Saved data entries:
▽
(** * odoh-server: the DNS-over-HTTPS request pipeline of [odoh.go]

    A shallow embedding of [odoh.go] and the properties of its pipeline
    (decode, synthesize, resolve, encode).

    Go values are modelled as follows.
    - [string] is a Rocq [string] (a sequence of 8-bit characters), [[]byte]
      is a [list byte].
    - [error] is an [option string]: [None] is Go's [nil].
    - [uint16] values are [N]; [time.Duration] is a [Z] wrapped to 64 bits.
    - [map[string][]string] ([url.Values], [http.Header]) is a
      [gmap string (list string)].
    - Everything the handler does to the outside (the log, the request
      body, the network, the clock) is recorded in a trace of events; what
      the outside answers is read from an environment [Env]. *)

From Stdlib Require Import ZArith NArith Ascii String List Lia.
From Stdlib.Strings Require Import Byte.
From stdpp Require Import gmap strings list pretty.
Import ListNotations.

Local Open Scope string_scope.
Local Open Scope list_scope.

(** Go's [error]: [None] is [nil]. *)
Definition error : Type := option string.

Definition is_nil {A} (e : option A) : bool :=
  match e with None => true | Some _ => false end.

(** ** Package [time] *)

Module time.

(** [time.Duration] is an [int64] count of nanoseconds. *)
Definition Duration : Type := Z.

Definition int64 (z : Z) : Z := ((z + 2 ^ 63) mod 2 ^ 64 - 2 ^ 63)%Z.

Definition Nanosecond : Duration := 1%Z.
Definition Microsecond : Duration := 1000%Z.
Definition Millisecond : Duration := 1000000%Z.
Definition Second : Duration := 1000000000%Z.

(** The product of two durations, as Go computes [a * b] on [int64]. *)
Definition mul (a b : Duration) : Duration := int64 (a * b).

(** An instant, in nanoseconds since the epoch. *)
Definition Time : Type := Z.

Definition Add (t : Time) (d : Duration) : Time := (t + d)%Z.

(** The duration between two instants. *)
Definition Sub (t u : Time) : Duration := (t - u)%Z.

End time.

(** ** Package [encoding/base64]: [RawURLEncoding]

    The URL-safe alphabet of RFC 4648, section 5, without padding. Three
    bytes are 24 bits, most significant first, cut into four 6-bit indices
    into the alphabet. The decoder skips carriage returns and line feeds,
    as Go's does, and is not strict about the unused low bits of a final
    partial group. *)

Module base64.

Definition encodeURL : string :=
  "ABCDEFGHIJKLMNOPQRSTUVWXYZabcdefghijklmnopqrstuvwxyz0123456789-_".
△
* [Required work]: The full set of records must be transcribed character for character.

* [Answer section]:
(** * odoh-server: the DNS-over-HTTPS request pipeline of [odoh.go]

    A shallow embedding of [odoh.go] and the properties of its pipeline
    (decode, synthesize, resolve, encode).

    Go values are modelled as follows.
    - [string] is a Rocq [string] (a sequence of 8-bit characters), [[]byte]
      is a [list byte].
    - [error] is an [option string]: [None] is Go's [nil].
    - [uint16] values are [N]; [time.Duration] is a [Z] wrapped to 64 bits.
    - [map[string][]string] ([url.Values], [http.Header]) is a
      [gmap string (list string)].
    - Everything the handler does to the outside (the log, the request
      body, the network, the clock) is recorded in a trace of events; what
      the outside answers is read from an environment [Env]. *)

From Stdlib Require Import ZArith NArith Ascii String List Lia.
From Stdlib.Strings Require Import Byte.
From stdpp Require Import gmap strings list pretty.
Import ListNotations.

Local Open Scope string_scope.
Local Open Scope list_scope.

(** Go's [error]: [None] is [nil]. *)
Definition error : Type := option string.

Definition is_nil {A} (e : option A) : bool :=
  match e with None => true | Some _ => false end.

(** ** Package [time] *)

Module time.

(** [time.Duration] is an [int64] count of nanoseconds. *)
Definition Duration : Type := Z.

Definition int64 (z : Z) : Z := ((z + 2 ^ 63) mod 2 ^ 64 - 2 ^ 63)%Z.

Definition Nanosecond : Duration := 1%Z.
Definition Microsecond : Duration := 1000%Z.
Definition Millisecond : Duration := 1000000%Z.
Definition Second : Duration := 1000000000%Z.

(** The product of two durations, as Go computes [a * b] on [int64]. *)
Definition mul (a b : Duration) : Duration := int64 (a * b).

(** An instant, in nanoseconds since the epoch. *)
Definition Time : Type := Z.

Definition Add (t : Time) (d : Duration) : Time := (t + d)%Z.

(** The duration between two instants. *)
Definition Sub (t u : Time) : Duration := (t - u)%Z.

End time.

(** ** Package [encoding/base64]: [RawURLEncoding]

    The URL-safe alphabet of RFC 4648, section 5, without padding. Three
    bytes are 24 bits, most significant first, cut into four 6-bit indices
    into the alphabet. The decoder skips carriage returns and line feeds,
    as Go's does, and is not strict about the unused low bits of a final
    partial group. *)

Module base64.

Definition encodeURL : string :=
  "ABCDEFGHIJKLMNOPQRSTUVWXYZabcdefghijklmnopqrstuvwxyz0123456789-_".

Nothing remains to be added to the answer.